---
name: eval-autoresearch-fit
description: >
  Trigger with "evaluate autoresearch fit", "score this skill for karpathy loop",
  "is this a good autoresearch candidate", "assess autoresearch viability for",
  "which skills are best for autonomous loop optimization", "score skills for 3-file architecture",
  or when the user wants to determine if a skill is a good candidate for applying the
  Karpathy autoresearch autonomous optimization loop pattern.
user-invocable: true
argument-hint: "[skill-name-or-path] | --batch | --list | --status"
allowed-tools: Bash, Read, Write
---

# Evaluate Autoresearch Fit

Assess whether a skill is a viable candidate for the Karpathy 3-File Autoresearch autonomous
optimization loop. Scores each skill on four dimensions, proposes what the 3-file architecture
would look like, and updates the canonical `summary-ranked-skills.json` via the update script.

## Background

The Karpathy autoresearch pattern requires three conditions simultaneously:
1. **A Clear Metric** — a single number with a clear optimization direction
2. **Automated Evaluation** — no human in the loop; scoring runs headlessly from a shell command
3. **One Editable File** — the agent mutates only a single predefined target per loop

Skills that lack these properties cannot run an effective autonomous loop.

## Data File

The canonical ranked skills list lives at:
```
plugin-research/experiments/analyze-candidates-for-auto-reseaarch/skills/eval-autoresearch-fit/assets/resources/summary-ranked-skills.json
```

After every evaluation, update it with the update script (see Step 5).

## Scoring Dimensions

Each dimension is scored 1-10. Max total = 40.

| Dimension | 10 (Best) | 1 (Worst) |
|---|---|---|
| **Objectivity** | Binary pass/fail or exact numeric output from a shell command | Purely subjective, requires human taste judgment |
| **Execution Speed** | Completes in seconds | Requires 30+ min or human input |
| **Frequency of Use** | Triggered multiple times per day | Rarely needed (monthly or less) |
| **Potential Utility** | Prevents systemic failures or saves hours per session | Nice-to-have improvement |

**Viability thresholds:**
- **32-40 HIGH** — Excellent candidate, implement now
- **24-31 MEDIUM** — Good candidate, address identified gaps first
- **16-23 LOW** — Needs significant rework to be viable
- **< 16 NOT_VIABLE** — Skip or the metric is unfixable

## Evaluation Steps

### Step 1: Locate the Skill

If `$ARGUMENTS` is a path to a directory containing `SKILL.md`, read it directly.

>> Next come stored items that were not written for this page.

(** A deployment that was annotated is on every timeline of its cluster whose window
    holds it, with its title and in its second; changes of the log are left out then. *)
Theorem annotation_is_shown id now clusterID body a t t' now' stream consumer from to f u :
  CreateAnnotation id now clusterID body t = (Ok (mkIncidentAnswer 201 (IncidentAnnotated a)), t') →
  Streams.ValidateResourceName stream = true → Streams.ValidateResourceName consumer = true →
  query_window now' from to = Some (f, u) → (f ≤ ia_OccurredAt a ≤ u)%Z →
  ∃ r e, GetReconstruction now' clusterID stream consumer from to t' = (Ok (mkIncidentAnswer 200 (IncidentShown r)), t') ∧
    e ∈ ir_Events r ∧ te_Category e = EventDeploy ∧ te_Label e = ia_Title a ∧ (te_At e / second)%Z = (ia_OccurredAt a / second)%Z ∧
    ir_UsedDeploy r = true ∧ ir_UsedAudit r = false.
Proof.
  unfold CreateAnnotation, incident_refused, ret. destruct (Access.ValidateUUID clusterID) eqn:Hid; [|done]. destruct body as [req|]; [|done]. cbn [negb].
  destruct (Validate req); [|done]. cbn [negb]. unfold bind, attempt. destruct (InsertIncidentAnnotation id now clusterID req t) as [[a0|e0] t0] eqn:E; [|done].
  intros [= <- <-] Hstream Hconsumer Hq Hw. destruct (annotate_run _ _ _ _ _ _ _ E) as (-> & Hup & Hcl & Hty & Htrim & Htitle).
  set (t1 := set_annotations <[id := a0]> t). set (inp := record_of t1 clusterID stream consumer f u).
  assert (Ha : deployed inp a0).
  { unfold deployed. subst inp. cbn [ii_Annotations record_of ii_From ii_To]. assert (Hwin : in_window f u (ia_OccurredAt a0) = true)
      by (apply andb_true_iff; rewrite !Z.leb_le; done).
    split_and!; [|unfold is_deploy; by rewrite Hty|done]. rewrite sort_stable_perm. apply elem_of_filter_list. split.
    - apply list_elem_of_fmap. exists (id, a0). split; [done|]. apply elem_of_map_to_list. cbn. by rewrite lookup_insert_eq.
    - rewrite Hwin, andb_true_r. by apply bool_decide_eq_true. }
  set (r := ComputeIncidentTimeline inp).
  assert (Hrun : GetReconstruction now' clusterID stream consumer from to t1 = (Ok (mkIncidentAnswer 200 (IncidentShown r)), t1)).
  { unfold GetReconstruction. rewrite Hid, Hstream, Hconsumer, Hq. cbn [negb]. unfold bind, attempt. by rewrite (reconstruction_run clusterID stream consumer f u t1). }
  destruct (timeline_covers inp (deploy_event a0)) as (e & He & Ek); [by left; exists a0|].
  exists r, e. injection Ek as Ecat Esec Elabel. rewrite Htrim in Elabel. apply IsEmpty_false in Htitle. rewrite Htitle in Elabel.
  split; [exact Hrun|]. split; [exact He|]. split; [by destruct (te_Category e)|]. split; [done|]. split; [exact Esec|].
  split; [apply used_deploy; by exists a0|]. apply not_true_is_false. intros Hu%used_audit. destruct Hu as [Hno _]. by apply (Hno a0).
Qed.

Otherwise find it by name from the repo root:
```bash
PROJECT_ROOT=$(git rev-parse --show-toplevel)
find "$PROJECT_ROOT/plugins" -name "SKILL.md" | grep "$ARGUMENTS" | head -5
```

Read the SKILL.md fully before scoring.

### Step 2: Score Each Dimension

Reason through each dimension explicitly before assigning a number.

**Objectivity (1-10)**
- Can the outcome be captured as a single number from a shell command?
- Is there a binary pass/fail condition requiring no LLM judgment?
- Deductions: -2 if LLM-as-judge is needed, -4 if no numeric proxy exists, -7 if purely aesthetic
- Flag: if the only evaluator is an LLM call, note non-determinism cost

**Execution Speed (1-10)**
- <10s = 10, 10-60s = 9, 1-5min = 7, 5-15min = 5, 15-30min = 3, >30min = 1
- Ask: does the skill have interactive phases (confirmations, interviews)? Those must be bypassed in eval mode.

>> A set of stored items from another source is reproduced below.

(* ===== verification/JsonValid.v ===== *)
(** [json.Valid] of package encoding/json: its scanner, a machine with a stack of the
    arrays and objects it is in. *)

From S2P Require Export Prelude.
From S2P Require Import GoStrings.
From Stdlib Require Import Ascii.

(** What is read in the innermost container, and what is read next. *)
Inductive json_context := ParseObjectKey | ParseObjectValue | ParseArrayValue.
Inductive json_state :=
  | BeginValueOrEmpty | BeginValue | BeginStringOrEmpty | BeginString
  | InString | InStringEsc | InStringHex (left : nat)
  | AfterMinus | AfterDigit | AfterZero | AfterDot | AfterFraction | AfterE | AfterESign | AfterExponent
  | InLiteral (rest : list ascii)
  | EndValue | EndTop.
Definition maxNestingDepth : nat := 10000.

Definition json_space (c : ascii) : bool :=
  let n := nat_of_ascii c in Nat.eqb n 32 || Nat.eqb n 9 || Nat.eqb n 10 || Nat.eqb n 13.
Definition json_digit (c : ascii) : bool := let n := nat_of_ascii c in Nat.leb 48 n && Nat.leb n 57.
Definition json_hex (c : ascii) : bool :=
  let n := nat_of_ascii c in json_digit c || (Nat.leb 97 n && Nat.leb n 102) || (Nat.leb 65 n && Nat.leb n 70).
Definition is_char (c d : ascii) : bool := Ascii.eqb c d.
Definition dquote_char : ascii := ascii_of_nat 34.
Definition backslash_char : ascii := ascii_of_nat 92.

Abbreviation json_config := (json_state * list json_context)%type.
Definition push_state (st : json_state) (c : json_context) (stack : list json_context) : option json_config :=
  if Nat.ltb (length stack) maxNestingDepth then Some (st, c :: stack) else None.
Definition pop_state (stack : list json_context) : json_config :=
  match tail stack with [] => (EndTop, []) | l => (EndValue, l) end.
Definition step_end (stack : list json_context) (c : ascii) : option json_config :=
  match stack with
  | [] => if json_space c then Some (EndTop, []) else None
  | top :: rest =>
      if json_space c then Some (EndValue, stack)
      else match top with
      | ParseObjectKey => if is_char c ":" then Some (BeginValue, ParseObjectValue :: rest) else None
      | ParseObjectValue =>
          if is_char c "," then Some (BeginString, ParseObjectKey :: rest)
          else if is_char c "}" then Some (pop_state stack) else None
      | ParseArrayValue =>
          if is_char c "," then Some (BeginValue, stack) else if is_char c "]" then Some (pop_state stack) else None
      end
  end.
Definition step_value (stack : list json_context) (c : ascii) : option json_config :=
  if json_space c then Some (BeginValue, stack)
  else if is_char c "{" then push_state BeginStringOrEmpty ParseObjectKey stack
  else if is_char c "[" then push_state BeginValueOrEmpty ParseArrayValue stack
  else if is_char c dquote_char then Some (InString, stack)
  else if is_char c "-" then Some (AfterMinus, stack)
  else if is_char c "0" then Some (AfterZero, stack)
  else if is_char c "t" then Some (InLiteral (bytes_of "rue"), stack)
  else if is_char c "f" then Some (InLiteral (bytes_of "alse"), stack)
  else if is_char c "n" then Some (InLiteral (bytes_of "ull"), stack)
  else if json_digit c then Some (AfterDigit, stack)
  else None.
Definition step_string (stack : list json_context) (c : ascii) : option json_config :=
  if json_space c then Some (BeginString, stack) else if is_char c dquote_char then Some (InString, stack) else None.
Definition step_zero (stack : list json_context) (c : ascii) : option json_config :=
  if is_char c "." then Some (AfterDot, stack)
  else if is_char c "e" || is_char c "E" then Some (AfterE, stack)
  else step_end stack c.
Definition json_step (st : json_state) (stack : list json_context) (c : ascii) : option json_config :=
  match st with
  | BeginValueOrEmpty =>
      if json_space c then Some (BeginValueOrEmpty, stack)
      else if is_char c "]" then step_end stack c else step_value stack c
  | BeginValue => step_value stack c
  | BeginStringOrEmpty =>
      if json_space c then Some (BeginStringOrEmpty, stack)
      else if is_char c "}" then step_end (ParseObjectValue :: tail stack) c else step_string stack c
  | BeginString => step_string stack c
  | InString =>
      if is_char c dquote_char then Some (EndValue, stack)
      else if is_char c backslash_char then Some (InStringEsc, stack)
      else if Nat.ltb (nat_of_ascii c) 32 then None else Some (InString, stack)
  | InStringEsc =>
      if existsb (is_char c) (dquote_char :: backslash_char :: bytes_of "/bfnrt") then Some (InString, stack)
      else if is_char c "u" then Some (InStringHex 4, stack) else None
  | InStringHex n =>
      if json_hex c then Some (match n with S (S n) => InStringHex (S n) | _ => InString end, stack) else None
  | AfterMinus => if is_char c "0" then Some (AfterZero, stack) else if json_digit c then Some (AfterDigit, stack) else None
  | AfterDigit => if json_digit c then Some (AfterDigit, stack) else step_zero stack c
  | AfterZero => step_zero stack c
  | AfterDot => if json_digit c then Some (AfterFraction, stack) else None
  | AfterFraction =>
      if json_digit c then Some (AfterFraction, stack)
      else if is_char c "e" || is_char c "E" then Some (AfterE, stack) else step_end stack c
  | AfterE =>
      if is_char c "+" || is_char c "-" then Some (AfterESign, stack)
      else if json_digit c then Some (AfterExponent, stack) else None
  | AfterESign => if json_digit c then Some (AfterExponent, stack) else None
  | AfterExponent => if json_digit c then Some (AfterExponent, stack) else step_end stack c
  | InLiteral (d :: rest) => if is_char c d then Some (match rest with [] => EndValue | _ => InLiteral rest end, stack) else None
  | InLiteral [] => None
  | EndValue => step_end stack c
  | EndTop => if json_space c then Some (EndTop, stack) else None
  end.
Fixpoint json_scan (st : json_state) (stack : list json_context) (s : list ascii) : option json_config :=
  match s with
  | [] => Some (st, stack)
  | c :: s => match json_step st stack c with Some (st, stack) => json_scan st stack s | None => None end
  end.
(** At the end a space completes a number. *)
Definition json_Valid (raw : string) : bool :=
  match json_scan BeginValue [] (bytes_of raw ++ [ascii_of_nat 32]) with Some (EndTop, _) => true | _ => false end.

Definition quoted_text (s : string) : string := String dquote_char s +:+ String dquote_char "".
Example json_valid : json_Valid <$> [" {}"; "[1, -2.5e+3,[true] ,null]"; "{" +:+ quoted_text "a" +:+ ":[]}"; quoted_text "x"; "0"; "1e9 "] =
  [true; true; true; true; true; true].
Proof. by vm_compute. Qed.
Example json_invalid : json_Valid <$> [""; "{,}"; "[1,]"; "01"; "nul"; "1 2"; quoted_text "x" +:+ ":"; "{" +:+ quoted_text "a" +:+ "}"; "-"; "1."; "]"] =
  [false; false; false; false; false; false; false; false; false; false; false].
Proof. by vm_compute. Qed.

**Frequency of Use (1-10)**
- Multiple times per session = 10, Daily = 8, Few/week = 6, Weekly = 4, Monthly = 2, Rare = 1
- Base this on the skill's description trigger phrases and use context

**Potential Utility (1-10)**
- If this skill's behavior were optimized 50% more reliably, what's the downstream impact?
- Does it gate other work? Is it in a critical path?
- Systemic/prevents failures = 10, Saves significant time = 7, Moderate = 5, Minor = 2

### Step 3: Identify Loop Type and Split Loops if Needed

Determine the loop type:
- **DETERMINISTIC**: evaluator is pure shell (no LLM call). Preferred.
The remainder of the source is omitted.